Problem to work on - Where does the string "repeat" appear? Copy every line of the entries below that holds it.

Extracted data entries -
(** ** The loop of [positionItems] *)

Lemma placeItems_cons g colW ws i item rest cols mh k col :
  nextCol g cols i = Some (k, col) →
  let tg := if height col =? 0 then 0 else gutter g in
  let h' := height col + (rectHeight item + tg) in
  let r := placeItems g colW ws (S i) rest
             (<[k := mkColumn h' (index col)]> cols)
             (if mh <? h' then h' else mh) in
  placeItems g colW ws i (item :: rest) cols mh
  = mkPlaced (setPosition g (add (Fin (index col * colW)) ws)
                          (height col + tg) item :: placedItems r)
             (mkPlacement i k (height col) tg
                          (add (Fin (index col * colW)) ws)
                          (height col + tg) (rectHeight item) :: plan r)
             (finalCols r) (finalMax r) (failure r).
Proof. intros E. simpl. rewrite E. reflexivity. Qed.

(** Every placement of the loop, in terms of the columns the loop started
    with and of the placements before it. *)
Lemma placeItems_placement g colW ws : ∀ its i cols mh pre p post,
  plan (placeItems g colW ws i its cols mh) = pre ++ p :: post →
  ∃ col0 item,
    cols !! colIndex p = Some col0 ∧
    its !! length pre = Some item ∧
    itemIndex p = (i + length pre)%nat ∧
    itemHeight p = rectHeight item ∧
    heightBefore p
      = height col0 + total (growth <$> inColumn (colIndex p) pre) ∧
    topGutter p = (if heightBefore p =? 0 then 0 else gutter g) ∧
    topPx p = heightBefore p + topGutter p ∧
    leftPx p = add (Fin (index col0 * colW)) ws.
Proof.
  induction its as [|item rest IH]; intros i cols mh pre p post Hp.
  { simpl in Hp. by destruct pre. }
  destruct (nextCol g cols i) as [[k col]|] eqn:En.
  2:{ simpl in Hp. rewrite En in Hp. simpl in Hp. by destruct pre. }
  pose proof (nextCol_lookup _ _ _ _ _ En) as Hk.
  rewrite (placeItems_cons _ _ _ _ _ _ _ _ _ _ En) in Hp. simpl in Hp.
  destruct pre as [|p0 pre].
  - simpl in Hp. injection Hp as <- _. simpl.
    exists col, item. rewrite Nat.add_0_r, Z.add_0_r. done.
  - simpl in Hp. injection Hp as <- Hp.
    destruct (IH _ _ _ _ _ _ Hp)
      as (col1 & item1 & Hc1 & Hi1 & Hidx & Hh & Hb & Htg & Htop & Hleft).
    unfold inColumn. rewrite filter_cons. simpl colIndex.
    destruct (decide (k = colIndex p)) as [->|Hne].
    + rewrite list_lookup_insert_eq in Hc1 by (by eapply lookup_lt_Some).
      injection Hc1 as <-. cbn [height index] in Hb, Hleft.
      exists col, item1.
      rewrite fmap_cons. cbn [total foldr]. unfold growth at 1.
      cbn [itemHeight topGutter]. fold (total (growth <$> filter (fun q => colIndex q = colIndex p) pre)).
      cbn [length lookup list_lookup]. rewrite Nat.add_succ_r.
      repeat split; try done. unfold inColumn in Hb. lia.
    + rewrite list_lookup_insert_ne in Hc1 by done.
      exists col1, item1.
      cbn [length lookup list_lookup]. rewrite Nat.add_succ_r.
      repeat split; done.
Qed.

(** The columns at the end of the loop: every column has grown by what the
    placements into it added. *)
Lemma placeItems_finalCols g colW ws : ∀ its i cols mh k,
  let r := placeItems g colW ws i its cols mh in
  finalCols r !! k
  = (fun c0 => mkColumn (height c0 + total (growth <$> inColumn k (plan r)))
                        (index c0)) <$> cols !! k.
Proof.
  induction its as [|item rest IH]; intros i cols mh k.
  { simpl. destruct (cols !! k) as [[h x]|]; simpl; [|done].
    by rewrite Z.add_0_r. }
  destruct (nextCol g cols i) as [[j col]|] eqn:En.
  2:{ simpl. rewrite En. simpl. destruct (cols !! k) as [[h x]|]; simpl; [|done].
      by rewrite Z.add_0_r. }
  pose proof (nextCol_lookup _ _ _ _ _ En) as Hj.
  cbv zeta. rewrite (placeItems_cons _ _ _ _ _ _ _ _ _ _ En).
  cbn [finalCols plan]. rewrite IH. unfold inColumn. rewrite filter_cons.
  cbn [colIndex]. destruct (decide (j = k)) as [->|Hne].
  - rewrite list_lookup_insert_eq by (by eapply lookup_lt_Some). rewrite Hj.
    cbn [fmap option_fmap option_map list_fmap height index total foldr].
    unfold growth at 2. cbn [itemHeight topGutter]. do 2 f_equal.
    fold (total (growth <$> filter (fun q => colIndex q = k)
      (plan (placeItems g colW ws (S i) rest
         (<[k:=mkColumn (height col + (rectHeight item +
              (if height col =? 0 then 0 else gutter g))) (index col)]> cols)
         (if mh <? height col + (rectHeight item +
              (if height col =? 0 then 0 else gutter g))
          then height col + (rectHeight item +
              (if height col =? 0 then 0 else gutter g)) else mh))))).
    lia.
  - by rewrite list_lookup_insert_ne by done.
Qed.

(** [initStyles] changes styles only: identities and rectangles stay. *)
Lemma styleItems_measures g : ∀ its s,
  Forall2 (fun a b => ident a = ident b ∧ rectWidth a = rectWidth b ∧
                      rectHeight a = rectHeight b)
          (styleItems g its s).1 its.
Proof.
  induction its as [|it rest IH]; intros s; simpl; [constructor|].
  destruct (bool_decide _); simpl; constructor; auto.
Qed.

Lemma styledView_measures g c :
  ∃ c', cont (styledView g c) = Some c' ∧
        clientWidth c' = clientWidth c ∧
        Forall2 (fun a b => ident a = ident b ∧ rectWidth a = rectWidth b ∧
                            rectHeight a = rectHeight b)
                (children c') (children c).
Proof.
  unfold styledView. destruct (isReady g c); simpl.
  - eexists. split; [done|]. split; [done|]. apply styleItems_measures.
  - exists c. split; [done|]. split; [done|].
    apply Forall2_same_length_lookup_2; [done|]. by intros ??? -> [= <-].
Qed.

(** ** Gutters and column heights *)

Lemma total_zero l : Forall (fun x => x = 0) l → total l = 0.
Proof. induction 1 as [|x l -> _ IH]; simpl; [done|]. by rewrite IH. Qed.

Lemma total_nonneg_zero l :
  Forall (fun x => 0 ≤ x) l → total l = 0 → Forall (fun x => x = 0) l.
Proof.
  induction 1 as [|x l Hx Hl IH]; simpl; intros Ht; [constructor|].
  assert (0 ≤ total l).
  { clear -Hl. induction Hl; simpl; lia. }
  constructor; [lia|]. apply IH. lia.
Qed.

(** Below items of height 0 only, a column is still at height 0. *)
Lemma wellStacked_zero gut ps :
  wellStacked gut ps →
  ∀ n pre p post, length pre = n → ps = pre ++ p :: post →
    Forall (fun q => itemHeight q = 0) (inColumn (colIndex p) pre) →
    heightBefore p = 0.
Proof.
  intros Hw n. induction (lt_wf n) as [n _ IH].
  intros pre p post Hn Hps Hz.
  destruct (Hw _ _ _ Hps) as [-> _]. apply total_zero.
  apply Forall_fmap, Forall_forall. intros q Hq. simpl.
  pose proof Hq as Hq'. unfold inColumn in Hq'.
  apply list_elem_of_filter in Hq' as [Hcol Hin].
  apply list_elem_of_split in Hin as (pre1 & pre2 & ->).
  assert (heightBefore q = 0) as H0.
  { apply (IH (length pre1)) with (pre := pre1) (post := pre2 ++ p :: post).
    - rewrite <- Hn, length_app. simpl. lia.
    - done.
    - by rewrite Hps, <- app_assoc.
    - rewrite Hcol. unfold inColumn in *. rewrite filter_app in Hz.
      by apply Forall_app in Hz as [? _]. }
  destruct (Hw pre1 q (pre2 ++ p :: post)) as [_ Hg].
  { by rewrite Hps, <- app_assoc. }
  rewrite H0 in Hg. simpl in Hg. unfold growth.
  rewrite Forall_forall in Hz. rewrite (Hz q Hq), Hg. done.
Qed.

Result for this exercise -
      repeat split; try done. unfold inColumn in Hb. lia.
      repeat split; done.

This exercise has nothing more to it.